Breakthrough cold generation technology for efficient & environmentally-friendly cooling.

Cooling plays a key role in health, food preservation, industrial efficiency, and economic development. However, the growing global demand for cooling presents a major environmental challenge and an urgent need for innovation.
Currently, cooling systems rely on century-old vapor compression technology, which is highly energy-intensive. In many regions, cooling accounts for a substantial share of electricity consumption—the U.S. alone uses more energy for air conditioning than the entire continent of Africa consumes for all purposes. This trend will accelerate rapidly as incomes rise and climate change increases cooling needs. By 2060, global energy demand for cooling is expected to overtake that of heating.

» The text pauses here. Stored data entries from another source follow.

(** * NGSBenchmarks: the streaming datasheet parser

    A shallow embedding of [parseDatasheetFile] from
    [scripts/parseNGSDatasheets.js] (class [NGSDatasheetParser], the
    line-by-line variant with [maxBenchmarks = 1000]) together with the
    JavaScript built-ins it calls, and the properties of the record
    builder, the field extractor, the coordinate converter and the
    validator that the specification states.

    Modelling choices.
    - A JavaScript number is a binary64 float: Rocq's primitive [float].
    - A line is a [string] of characters with a code below 256, as the
      datasheets are ASCII.
    - A benchmark object lives in a heap (a list indexed by allocation
      order); [this.benchmarks] and [currentBenchmark] hold references into
      it, so pushing an object twice and writing to a pushed object are
      visible in the model.
    - The line stream delivered by [readline] is a [list string]; the
      [for await] loop is a recursion over it that can stop early. *)

From Stdlib Require Import ZArith Lia Bool Ascii String.
From Stdlib Require Import Floats.PrimFloat.
From Stdlib Require Floats.SpecFloat Floats.FloatOps.
From stdpp Require Import base list strings gmap.

Local Close Scope float_scope.
#[local] Set Warnings "-inexact-float".

Local Open Scope string_scope.
Local Open Scope nat_scope.
Local Open Scope list_scope.

(** ** JavaScript built-ins *)

Module JS.

(** *** Numbers *)

Definition NaN : float := PrimFloat.nan.

(** [ToBoolean] of a number: false for [+0], [-0] and [NaN]. *)
Definition truthyNumber (x : float) : bool :=
  negb (PrimFloat.eqb x 0%float) && PrimFloat.eqb x x.

(** [ToBoolean] of a string: false for the empty string only. *)
Definition truthyString (s : string) : bool :=
  match s with
  | EmptyString => false
  | String _ _ => true
  end.

(** The binary64 nearest (ties to even) to the integer [m] times [2^e]. *)
Definition roundBinary (m e : Z) : float :=
  FloatOps.SF2Prim
    (SpecFloat.binary_normalize FloatOps.prec FloatOps.emax m e false).

(** The binary64 nearest to [m * 10^e10], for [m >= 0]: what the
    specification calls the Number value of a decimal literal. A negative
    power of ten is divided out with 64 guard bits and a sticky bit, so the
    single rounding of [roundBinary] is the correct one. *)
Definition roundDecimal (m e10 : Z) : float :=
  if (m =? 0)%Z then 0%float
  else if (0 <=? e10)%Z then roundBinary (m * 10 ^ e10) 0
  else
    let d := (10 ^ (- e10))%Z in
    let s := Z.max 0 (64 + Z.log2 d - Z.log2 m) in
    let n := Z.shiftl m s in
    let q := (n / d)%Z in
    let sticky := if (n mod d =? 0)%Z then 0%Z else 1%Z in
    roundBinary (2 * q + sticky) (- s - 1).

(** *** Characters and strings *)

Definition code (c : ascii) : nat := nat_of_ascii c.

(** White space and line terminators with a code below 256: what [\s]
    matches and what [trim], [parseInt] and [parseFloat] skip. *)
Definition isWhiteSpace (c : ascii) : bool :=
  let n := code c in
  ((9 <=? n) && (n <=? 13) || (n =? 32) || (n =? 160))%nat.

Definition isLineTerminator (c : ascii) : bool :=
  let n := code c in ((n =? 10) || (n =? 13))%nat.

Definition isDigit (c : ascii) : bool :=
  let n := code c in ((48 <=? n) && (n <=? 57))%nat.

Definition isUpper (c : ascii) : bool :=
  let n := code c in ((65 <=? n) && (n <=? 90))%nat.

Definition isChar (c0 : ascii) (c : ascii) : bool := Ascii.eqb c0 c.

Fixpoint dropStr (n : nat) (s : string) : string :=
  match n, s with
  | O, _ => s
  | S n', String _ s' => dropStr n' s'
  | S _, EmptyString => EmptyString
  end.

Fixpoint takeStr (n : nat) (s : string) : string :=
  match n, s with
  | S n', String c s' => String c (takeStr n' s')
  | _, _ => EmptyString
  end.

(** [hay.includes(needle)] *)
Fixpoint includes (hay needle : string) : bool :=
  if String.prefix needle hay then true
  else match hay with
       | EmptyString => false
       | String _ hay' => includes hay' needle
       end.

Fixpoint trimStart (s : string) : string :=
  match s with
  | String c s' => if isWhiteSpace c then trimStart s' else s
  | EmptyString => EmptyString
  end.

Fixpoint trimEnd (s : string) : string :=
  match s with
  | EmptyString => EmptyString
  | String c s' =>
      match trimEnd s' with
      | EmptyString => if isWhiteSpace c then EmptyString else String c EmptyString
      | t => String c t
      end
  end.

(** [s.trim()] *)
Definition trim (s : string) : string := trimEnd (trimStart s).

(** *** parseInt and parseFloat *)

(** The value of a character as a digit, up to radix 16. *)
Definition digitValue (c : ascii) : option Z :=
  let n := code c in
  if ((48 <=? n) && (n <=? 57))%nat then Some (Z.of_nat (n - 48))
  else if ((97 <=? n) && (n <=? 102))%nat then Some (Z.of_nat (n - 87))
  else if ((65 <=? n) && (n <=? 70))%nat then Some (Z.of_nat (n - 55))
  else None.

(** Reads the longest prefix of digits of the radix: the number of digits
    read, their value with [acc] as the digits read before, and the rest. *)
Fixpoint readDigits (radix : Z) (s : string) (acc : Z) (count : nat)
  : Z * nat * string :=
  match s with
  | String c s' =>
      match digitValue c with
      | Some d =>
          if (d <? radix)%Z then readDigits radix s' (acc * radix + d)%Z (S count)
          else (acc, count, s)
      | None => (acc, count, s)
      end
  | EmptyString => (acc, count, s)
  end.

(** An optional sign: whether it is [-], and the rest. *)
Definition readSign (s : string) : bool * string :=
  match s with
  | String "-" s' => (true, s')
  | String "+" s' => (false, s')
  | _ => (false, s)
  end.

Definition applySign (neg : bool) (x : float) : float :=
  if neg then PrimFloat.opp x else x.

(** [parseInt(s)] with no radix argument. *)
Definition parseInt (s : string) : float :=
  let (neg, s1) := readSign (trimStart s) in
  let (radix, s2) :=
    if String.prefix "0x" s1 || String.prefix "0X" s1 then (16%Z, dropStr 2 s1)
    else (10%Z, s1) in
  match readDigits radix s2 0 0 with
  | (_, O, _) => NaN
  | (v, S _, _) => applySign neg (roundDecimal v 0)
  end.

(** The exponent part [e], [e+], [e-] followed by digits; zero when the
    string has none. *)
Definition readExponent (s : string) : Z :=
  match s with
  | String c s' =>
      if isChar "e" c || isChar "E" c then
        let (neg, s'') := readSign s' in
        match readDigits 10 s'' 0 0 with
        | (_, O, _) => 0%Z
        | (v, S _, _) => if neg then (- v)%Z else v
        end
      else 0%Z
  | EmptyString => 0%Z
  end.

(** [parseFloat(s)]: the longest prefix that is a decimal literal. *)
Definition parseFloat (s : string) : float :=
  let (neg, s1) := readSign (trimStart s) in
  if String.prefix "Infinity" s1 then applySign neg PrimFloat.infinity
  else
    let '(intValue, intCount, s2) := readDigits 10 s1 0 0 in
    let '(mantissa, fracCount, s3) :=
      match s2 with
      | String "." s2' =>
          let '(m, total, rest) := readDigits 10 s2' intValue intCount in
          (m, (total - intCount)%nat, rest)
      | _ => (intValue, O, s2)
      end in
    match (intCount + fracCount)%nat with
    | O => NaN
    | S _ =>
        applySign neg
          (roundDecimal mantissa (readExponent s3 - Z.of_nat fracCount))
    end.

End JS.

(** ** Regular expressions

    The fragment of JavaScript regular expressions the parser uses: literal
    text, character classes, greedy [*] and [+] over a class, sequence,
    alternation and capturing groups, matched by backtracking as
    [String.prototype.match] does for a pattern without the [g] flag. *)

Module Regex.
Import JS.

Inductive regex : Type :=
| Str (lit : string)
| Cls (p : ascii -> bool)
| Star (p : ascii -> bool)
| Plus (p : ascii -> bool)
| Seq (r1 r2 : regex)
| Alt (r1 r2 : regex)
| Grp (r : regex).

(** Greedy repetition: take as many characters of the class as the rest of
    the pattern, the continuation [k], allows. *)
Fixpoint star {R : Type} (p : ascii -> bool) (s : string)
  (k : string -> option R) : option R :=
  match s with
  | String c s' =>
      if p c then
        match star p s' k with
        | Some r => Some r
        | None => k s
        end
      else k s
  | EmptyString => k s
  end.

(** Matches [r] at the start of [s]; [caps] are the groups closed so far, in
    the order of their opening parentheses (no group of the parser's
    patterns is nested or repeated). *)
Fixpoint matchAt {R : Type} (r : regex) (s : string) (caps : list string)
  (k : string -> list string -> option R) : option R :=
  match r with
  | Str lit =>
      if String.prefix lit s then k (dropStr (String.length lit) s) caps else None
  | Cls p =>
      match s with
      | String c s' => if p c then k s' caps else None
      | EmptyString => None
      end
  | Star p => star p s (fun s' => k s' caps)
  | Plus p =>
      match s with
      | String c s' => if p c then star p s' (fun s'' => k s'' caps) else None
      | EmptyString => None
      end
  | Seq r1 r2 => matchAt r1 s caps (fun s' caps' => matchAt r2 s' caps' k)
  | Alt r1 r2 =>
      match matchAt r1 s caps k with
      | Some x => Some x
      | None => matchAt r2 s caps k
      end
  | Grp r1 =>
      matchAt r1 s caps (fun s' caps' =>
        k s' (caps' ++ [takeStr (String.length s - String.length s') s]))
  end.

(** [s.match(r)]: the leftmost match, as the array of the matched text (index
    0) and the groups (index 1 onwards); [None] is JavaScript's [null]. *)
Fixpoint matchRegex (s : string) (r : regex) : option (list string) :=
  match matchAt r s [] (fun s' caps => Some (s', caps)) with
  | Some (s', caps) => Some (takeStr (String.length s - String.length s') s :: caps)
  | None =>
      match s with
      | EmptyString => None
      | String _ s' => matchRegex s' r
      end
  end.

(** [m[i]] of a match array. *)
Definition group (m : list string) (i : nat) : string := nth i m "".

Fixpoint seq (rs : list regex) : regex :=
  match rs with
  | [] => Str ""
  | [r] => r
  | r :: rs' => Seq r (seq rs')
  end.

(** The classes [\s], [\d], [.], and the bracket classes of the patterns. *)
Definition ws : ascii -> bool := isWhiteSpace.
Definition digit : ascii -> bool := isDigit.
Definition anyChar (c : ascii) : bool := negb (isLineTerminator c).
Definition upperOrDigit (c : ascii) : bool := isUpper c || isDigit c.
Definition digitOrDot (c : ascii) : bool := isDigit c || isChar "." c.
Definition digitDotMinus (c : ascii) : bool :=
  isDigit c || isChar "." c || isChar "-" c.
Definition oneOf (a b : ascii) (c : ascii) : bool := isChar a c || isChar b c.

End Regex.

(** ** The parser *)

Module NGSDatasheetParser.
Import JS Regex.

(** A reference to a benchmark object: its index in the heap. *)
Definition ref := nat.

(** The object literal of [parseDatasheetFile], with the [datasheet_url]
    property added when the object is saved. [None] is [null] (or, for
    [datasheet_url], a property not yet set). *)
Record Benchmark : Type := mkBenchmark
  { id : option string;
    name : option string;
    type : string;
    latitude : option float;
    longitude : option float;
    elevation : option float;
    state : string;
    description : option string;
    datasheet_url : option string }.

Definition set_id (v : option string) (b : Benchmark) : Benchmark :=
  mkBenchmark v (name b) (type b) (latitude b) (longitude b) (elevation b)
    (state b) (description b) (datasheet_url b).
Definition set_name (v : option string) (b : Benchmark) : Benchmark :=
  mkBenchmark (id b) v (type b) (latitude b) (longitude b) (elevation b)
    (state b) (description b) (datasheet_url b).
Definition set_type (v : string) (b : Benchmark) : Benchmark :=
  mkBenchmark (id b) (name b) v (latitude b) (longitude b) (elevation b)
    (state b) (description b) (datasheet_url b).
Definition set_latitude (v : option float) (b : Benchmark) : Benchmark :=
  mkBenchmark (id b) (name b) (type b) v (longitude b) (elevation b)
    (state b) (description b) (datasheet_url b).
Definition set_longitude (v : option float) (b : Benchmark) : Benchmark :=
  mkBenchmark (id b) (name b) (type b) (latitude b) v (elevation b)
    (state b) (description b) (datasheet_url b).
Definition set_elevation (v : option float) (b : Benchmark) : Benchmark :=
  mkBenchmark (id b) (name b) (type b) (latitude b) (longitude b) v
    (state b) (description b) (datasheet_url b).
Definition set_description (v : option string) (b : Benchmark) : Benchmark :=
  mkBenchmark (id b) (name b) (type b) (latitude b) (longitude b) (elevation b)
    (state b) v (datasheet_url b).
Definition set_datasheet_url (v : option string) (b : Benchmark) : Benchmark :=
  mkBenchmark (id b) (name b) (type b) (latitude b) (longitude b) (elevation b)
    (state b) (description b) v.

Most AC and refrigeration systems depend on fluorinated gases (HFCs), which have an extreme global warming potential (GWP)—trapping up to 4,000 times more heat than CO2 when leaked.
Dynamic Air Cooling (DAC) introduces a fundamentally new approach to cooling, offering a sustainable, and cost-effective alternative to traditional technologies. Instead of relying on refrigerants, DAC cools air by reducing its internal energy, eliminating the need for harmful fluorinated gases .

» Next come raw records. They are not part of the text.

(** [complete_review] at the time [now] that [datetime.utcnow()] gives;
    the response carries [completed_at]. *)
Definition complete_review (now : datetime) (schedule_id : Z) (db : store)
    : response datetime * store :=
  match first_schedule schedule_id db with
  | None => (Failure Http404, db)
  | Some schedule =>
    (Success now,
     with_review_schedules db
       (<[schedule_id := set_completed now schedule]> (review_schedules db)))
  end.

(** [delete_review]; the response carries [is_deleted]. *)
Definition delete_review (schedule_id : Z) (db : store) : response bool * store :=
  match first_schedule schedule_id db with
  | None => (Failure Http404, db)
  | Some schedule =>
    (Success true,
     with_review_schedules db
       (<[schedule_id := set_is_deleted true schedule]> (review_schedules db)))
  end.

(** [get_review_schedules]: the schedules of the item that are not
    deleted, each with its [id]. *)
Definition get_review_schedules (learning_item_id : Z) (db : store)
    : list (Z * ReviewSchedule) :=
  map_to_list
    (filter (λ kv, kv.2.(Models.learning_item_id) = learning_item_id
                   ∧ is_deleted kv.2 = false)
            (review_schedules db)).

Definition get_analytics (user_id : Z) (db : store) : response analytics :=
  respond (analyze_learning_pattern db user_id).

(** The row of the first user with the given address, if any. *)
Definition first_user_by_email (e : string) (db : store) : option Z :=
  fst <$> head (map_to_list (filter (λ kv, email kv.2 = e) (users db))).

Definition create_user_with (now : datetime) (e p : string) (db : store)
    : response Z * store :=
  match first_user_by_email e db with
  | Some id => (Success id, db)
  | None =>
    let '(id, us) :=
      add_row {| email := e; hashed_password := pwd_hash p; created_at := now |}
              (users db) in
    (Success id,
     {| users := us; learning_items := learning_items db;
        review_schedules := review_schedules db |})
  end.

Definition create_user (now : datetime) (user : UserCreate.t) (db : store)
    : response Z * store :=
  create_user_with now (UserCreate.email user) (UserCreate.password user) db.

Definition create_test_user (now : datetime) (db : store) : response Z * store :=
  create_user_with now "test@example.com" "testpassword" db.

(** [delete_learning_item]: the bulk delete of the schedules of the item,
    then the delete of the item. *)
Definition delete_learning_item (item_id : Z) (db : store) : response unit * store :=
  match learning_items db !! item_id with
  | None => (Failure Http404, db)
  | Some item =>
    (Success (),
     {| users := users db;
        learning_items := delete item_id (learning_items db);
        review_schedules :=
          filter (λ kv, kv.2.(Models.learning_item_id) ≠ item_id)
                 (review_schedules db) |})
  end.

(** *** The service as a transition system *)

Inductive request :=
  | CalculateReviews (learning_date : string) (repetition_number : Z)
  | CreateLearningItem (item : LearningItemCreate.t)
  | GetLearningItems (user_id : Z)
  | CompleteReview (schedule_id : Z)
  | DeleteReview (schedule_id : Z)
  | GetReviewSchedules (learning_item_id : Z)
  | GetAnalytics (user_id : Z)
  | CreateUser (user : UserCreate.t)
  | CreateTestUser
  | Root
  | DeleteLearningItem (item_id : Z).

Definition status {A} (r : response A) : option http_error :=
  match r with Success _ => None | Failure e => Some e end.

(** One request served at time [now]: the error of the response, if it
    is one, and the store afterwards. *)
Definition serve (now : datetime) (req : request) (db : store)
    : option http_error * store :=
  match req with
  | CalculateReviews d n => (status (calculate_reviews d n), db)
  | CreateLearningItem item =>
    let '(r, db') := create_learning_item item db in (status r, db')
  | GetLearningItems _ => (None, db)
  | CompleteReview id =>
    let '(r, db') := complete_review now id db in (status r, db')
  | DeleteReview id =>
    let '(r, db') := delete_review id db in (status r, db')
  | GetReviewSchedules _ => (None, db)
  | GetAnalytics u => (status (get_analytics u db), db)
  | CreateUser user =>
    let '(r, db') := create_user now user db in (status r, db')
  | CreateTestUser =>
    let '(r, db') := create_test_user now db in (status r, db')
  | Root => (None, db)
  | DeleteLearningItem id =>
    let '(r, db') := delete_learning_item id db in (status r, db')
  end.

End Handlers.
End Main.

(** ** Sample requests and stores *)

Module Sample.
Import Main.

(** The instant that a string of the fragment denotes. *)
Definition at_iso (s : string) : datetime :=
default {| dt_us := 0; dt_tz := None |} (IsoFormat.parse s).

Definition hash (p : string) : string := String.append "$2b$" p.

Definition monday : datetime := at_iso "2024-01-01T09:00:00".
Definition tuesday : datetime := at_iso "2024-01-02T18:30:00".
Definition friday : datetime := at_iso "2024-01-05T08:15:00".

Definition schedule (item n : Z) (date : datetime) (done : option datetime)
  (deleted : bool) : ReviewSchedule :=
{| learning_item_id := item; review_number := n; review_date := date;
   completed := done; is_deleted := deleted |}.

(** One user with two learning items; the first item has a completed
    schedule, a cancelled one and an open one. *)
Definition db : store :=
{| users :=
     {[ 1 := {| email := "a@example.com"; hashed_password := hash "pw";
                created_at := monday |} ]};
   learning_items :=
     {[ 1 := {| title := "kanji"; content := "week 1";
                learning_date := monday; user_id := 1 |};
        2 := {| title := "grammar"; content := "particles";
                learning_date := tuesday; user_id := 1 |} ]};
   review_schedules :=
     {[ 1 := schedule 1 1 (plus_hours monday 1) (Some tuesday) false;
        2 := schedule 1 2 (plus_hours monday 24) None true;
        3 := schedule 1 3 (plus_hours monday 72) None false;
        4 := schedule 2 1 (plus_hours tuesday 1) None false ]} |}.

Definition new_item (date : string) : LearningItemCreate.t :=
{| LearningItemCreate.title := "vocabulary";
   LearningItemCreate.content := "unit 3";
   LearningItemCreate.learning_date := date;
   LearningItemCreate.user_id := 1 |}.

End Sample.

(** ** The real numbers that floats denote

    The notions in which the rounding of binary64 is specified: the value
    of a float, what a shift record stands for, and the exponent and the
    result of a rounding. *)

Module Value.
Import PyFloat.
Local Open Scope R_scope.

(** The powers of two and the real number that a mantissa and an exponent
    denote. *)
Definition bpow (e : Z) : R := powerRZ 2 e.
Definition F2R (m e : Z) : R := IZR m * bpow e.

(** The real value of a finite float; [0] for the others. *)
Definition value (x : spec_float) : R :=
  match x with
  | S754_finite s m e => F2R (cond_Zopp s (Z.pos m)) e
  | _ => 0
  end.

(** A shift record [(m, r, s)] stands for a real number in [m, m + 1): the
    round bit [r] and the sticky bit [s] say where it lies in the interval. *)
Definition represents (x : R) (mrs : shr_record) : Prop :=
  let m := IZR (shr_m mrs) in
  match shr_r mrs, shr_s mrs with
  | false, false => x = m
  | false, true => m < x < m + / 2
  | true, false => x = m + / 2
  | true, true => m + / 2 < x < m + 1
  end.

(** [r] is the float that rounding the nonnegative real [V] at exponent [e]
    gives under the sign [s]: the multiple [m * 2^e] nearest to [V], or the
    infinity when that multiple is beyond the largest float. *)
Definition rounds_to (s : bool) (V : R) (e : Z) (r : spec_float) : Prop :=
  ∃ m : Z,
    (0 <= m)%Z
    ∧ Rabs (F2R m e - V) <= bpow e / 2
    ∧ (∀ j, V <= F2R j e → (m <= j)%Z)
    ∧ (∀ j, F2R j e <= V → (j <= m)%Z)
    ∧ ((m = 0%Z ∧ r = S754_zero s)
       ∨ (∃ p e', r = S754_finite s p e' ∧ F2R (Z.pos p) e' = F2R m e
                  ∧ (e' <= emax - prec)%Z)
       ∨ (r = S754_infinity s ∧ bpow (emax - prec + 1) <= F2R m e)).

(** The exponent at which a mantissa [mx] with exponent [ex] is rounded. *)
Definition e_round (mx ex : Z) : Z := Z.max ex (fexp prec emax (Zdigits2 mx + ex)).

(** Rounding an exact value [V = m * 2^e]. *)
Definition exact_round (s : bool) (m e : Z) : spec_float :=
  binary_round_aux prec emax s m e loc_Exact.

(** A float of sign [+], finite or not. *)
Definition positive_class (x : spec_float) : Prop :=
  x = S754_zero false ∨ (∃ p e, x = S754_finite false p e) ∨ x = S754_infinity false.

End Value.

(** ** Integrity of the store

    The constraints that [models.py] declares on the tables. *)

(** [unique=True] on [User.email]: an address belongs to at most one user. *)
Definition emails_unique (db : store) : Prop :=
  ∀ i j u v, users db !! i = Some u → users db !! j = Some v →
             email u = email v → i = j.

(** The foreign key of [ReviewSchedule.learning_item_id]: the parent of a
    stored schedule is a stored learning item. *)
Definition parents_stored (db : store) : Prop :=
  ∀ k s, review_schedules db !! k = Some s →
         is_Some (learning_items db !! learning_item_id s).

(** The row that [create_learning_item] adds for the review [n] of an item. *)
Definition new_schedule (item_id n : Z) (date : datetime) : ReviewSchedule :=
  {| learning_item_id := item_id; review_number := n; review_date := date;
     completed := None; is_deleted := false |}.

(** ** The optimized base table *)

(** The table that the optimizer makes of [BASE_INTERVALS]. *)
Definition optimized_base (r : pynum) : list Z :=
  if PyNum.lt_int r 50 then [0; 19; 57; 134; 268; 576]
  else if PyNum.gt_int r 80 then [1; 28; 86; 201; 403; 864]
  else [1; 24; 72; 168; 336; 720].

(** The longest interval of the optimized table. *)
Definition last_interval (r : pynum) : Z :=
  if PyNum.lt_int r 50 then 576 else if PyNum.gt_int r 80 then 864 else 720.

(** ** The counts of [analyze_learning_pattern]

    The three queries of [analyze_learning_pattern], by the names of its
    local variables. *)

Definition total_items_of (db : store) (user_id : Z) : Z :=
  Z.of_nat (size (filter (λ kv, kv.2.(Models.user_id) = user_id) (learning_items db))).

Definition all_schedules_of (db : store) (user_id : Z) : Z :=
  Z.of_nat (size (Analytics.user_schedules db user_id)).

Definition completed_schedules_of (db : store) (user_id : Z) : Z :=
  Z.of_nat (size (filter (λ kv, completed kv.2 ≠ None)
                         (Analytics.user_schedules db user_id))).

(** The schedule is one that the queries of [analyze_learning_pattern]
    count for the user: its parent item is the user's and it is not
    deleted. *)
Definition counted_for (db : store) (u : Z) (s : ReviewSchedule) : bool :=
  Analytics.joined_for_user db u s && negb (is_deleted s).

(** ** Floats in a range *)

(** A float that is zero or positive and at most [N]. *)
Definition within (N : Z) (x : spec_float) : Prop :=
  x = S754_zero false ∨ ∃ p e, x = S754_finite false p e ∧ (Value.F2R (Z.pos p) e <= IZR N)%R.

(** * Properties *)

Import Main.

Lemma bind_Ok {A B} (a : A) (f : A → result B) : (Ok a ≫= f) = f a.
Proof. done. Qed.

(** ** Tables *)

Section NextId.
Context {A : Type}.
Implicit Types t : gmap Z A.

Lemma next_id_above t k : is_Some (t !! k) → k < next_id t.
Proof.
  unfold next_id.
  induction t as [|i x t Hi Hfirst IH] using map_first_key_ind.
  - rewrite lookup_empty. by intros [? ?].
  - rewrite map_fold_insert_first_key by done.
    rewrite lookup_insert. case_decide as Hk.
    + intros _. subst. lia.
    + intros Hs. specialize (IH Hs). lia.
Qed.

Lemma next_id_fresh t : t !! next_id t = None.
Proof.
  destruct (t !! next_id t) eqn:E; [|done].
  assert (next_id t < next_id t) by (apply next_id_above; eauto). lia.
Qed.

Lemma add_row_lookup_old (row : A) t k :
  is_Some (t !! k) → (add_row row t).2 !! k = t !! k.
Proof.
  intros Hk. unfold add_row. simpl. apply lookup_insert_ne.
  intros Heq. rewrite <- Heq, next_id_fresh in Hk. by destruct Hk.
Qed.


End NextId.

(** ** Rounding in binary64 *)

Section Bpow.
Import PyFloat Value.
Local Open Scope R_scope.

Lemma Rabs_bound x b : Rabs x <= b → - b <= x <= b.
Proof. unfold Rabs. destruct (Rcase_abs x); lra. Qed.

Lemma bpow_gt_0 e : 0 < bpow e.
Proof. apply powerRZ_lt. lra. Qed.

Lemma bpow_add a b : bpow (a + b) = bpow a * bpow b.
Proof. apply powerRZ_add. lra. Qed.

Lemma bpow_0 : bpow 0 = 1.
Proof. reflexivity. Qed.

Lemma bpow_1 : bpow 1 = 2.
Proof. apply (powerRZ_1 2). Qed.

Lemma bpow_opp a : bpow (- a) = / bpow a.
Proof. apply powerRZ_neg'. Qed.

Lemma bpow_sub a b : bpow (a - b) = bpow a / bpow b.
Proof. unfold Z.sub. rewrite bpow_add, bpow_opp. reflexivity. Qed.

Lemma bpow_IZR n : (0 <= n)%Z → bpow n = IZR (2 ^ n).
Proof.
  intros Hn. unfold bpow. rewrite <- (Z2Nat.id n Hn) at 1.
  rewrite <- pow_powerRZ, pow_IZR, Z2Nat.id by lia. reflexivity.
Qed.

This innovative system is designed to significantly reduce energy consumption and environmental impact:
● more energy-efficient than traditional vapor compression cooling.

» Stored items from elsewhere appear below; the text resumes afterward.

(** * radarmodel: the point-target adjoint kernels of [libpoint_adjoint.pyx]

    A shallow embedding of [direct_sum] / [DirectSumCython] and of
    [codefreq] / [CodeFreqCython], and the properties of the support-window
    arithmetic and of the two kernels.

    Conventions of the embedding.
    - [Py_ssize_t] values are integers of [Z].  The kernels are compiled with
      [cdivision(True)], so [//] is C division, which truncates toward zero:
      it is [Z.quot] (written [÷]), not the flooring [Z.div].  Signed overflow
      is undefined in C and array extents are bounded by the address space;
      no wrap-around is modelled, and an allocation of non-negative extents
      succeeds.  The statements on which exception a call raises carry the
      hypothesis [exact_extents], under which no integer of the kernels
      leaves [Py_ssize_t] and no allocation is refused for its size.
    - The fused types [stype] and [xytype] are two carrier types [S] and [C]
      with the arithmetic the kernels use; nothing is assumed about that
      arithmetic until the section of algebraic laws.
    - The kernels are compiled with [boundscheck(False)] and
      [wraparound(False)]: an index outside an extent is not checked and the
      access is undefined.  Such an access yields [Err OutOfBounds], which
      ends the embedded run: it marks the undefined behaviour and is no
      error that the call reports (the compiled code goes on from there, and
      may well return an array).
    - Exceptions raised by the runtime (a negative dimension, a zero slice
      step, differing extents in a slice assignment) yield [Err ValueError]. *)

From Stdlib Require Import ZArith Lia Ring Bool.
From stdpp Require Import base list list_numbers.

Local Open Scope Z_scope.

● Zero refrigerants, eliminating HFC-related emissions.
● Up to 30% lower CAPEX due to its simpler design and compact size.
● Versatile applications: DAC can be implemented in residential cooling, industrial refrigeration, automotive air conditioning, and even large-scale infrastructure such as data centers and LNG terminals.

By addressing the growing global need for sustainable cooling, DAC contributes to multiple EU strategic priorities, including energy efficiency, industrial innovation, and climate action.

Over the project’s duration, DAC technology advanced significantly, achieving major milestones in cooling efficiency, system optimization, and industrial validation. The team successfully developed and refined the airflow generation module, electricity generation module, and control unit firmware. Further improvements in high-speed turbine efficiency enhanced airflow performance, while noise levels were significantly reduced from 114 dB to 80 dB, making the system more suitable for commercial and industrial environments. The compressor system was further optimized for automated cooling regulation, improving system adaptability across different operational conditions.
Prototyping reached 85% completion, with three industrial prototypes developed and adapted for HVAC, food storage, and automotive applications. These prototypes underwent initial performance testing, confirming DAC’s suitability for industrial environments, particularly in mining and underground facilities, where its refrigerant-free cooling technology provides unique advantages over conventional systems. Tests demonstrated stable cooling capacity, reduced operational costs, and improved environmental performance in enclosed industrial spaces.
As the project moves toward commercialization, additional performance testing is planned for 2025 to refine the system’s efficiency benchmarks and optimize key components before large-scale deployment. These final validation phases will ensure full compliance with international cooling industry standards and accelerate market adoption across multiple industrial sectors.

The DAC project demonstrated significant potential for various cooling applications and completely eliminated refrigerant emissions, proving its viability in HVAC, food storage, and mining applications. Key improvements include optimized turbine efficiency, reduced noise levels from 114 dB to 80 dB, and enhanced compressor automation, ensuring better performance control under various conditions. Prototype validation confirmed DAC’s suitability for industrial environments where traditional refrigerants pose regulatory and operational challenges, particularly in mining and underground facilities.
To ensure full market uptake, further performance testing in 2025 will be crucial, followed by third-party certification to validate the system against international industry standards.
Collaboration with key industrial partners will support large-scale deployment, while securing IPR protection and patents will help safeguard technological advancements. Additionally, aligning with regulatory frameworks such as the EU F-Gas Regulation and Kigali Amendment will further accelerate commercialization.
For international market expansion, DAC must comply with EU and global cooling standards, ensuring recognition in North American, Middle Eastern, and Asian markets. Further investment and financial support will be required to scale production, optimize manufacturing costs, and establish supply chain resilience, facilitating broader adoption of this sustainable, refrigerant-free cooling technology.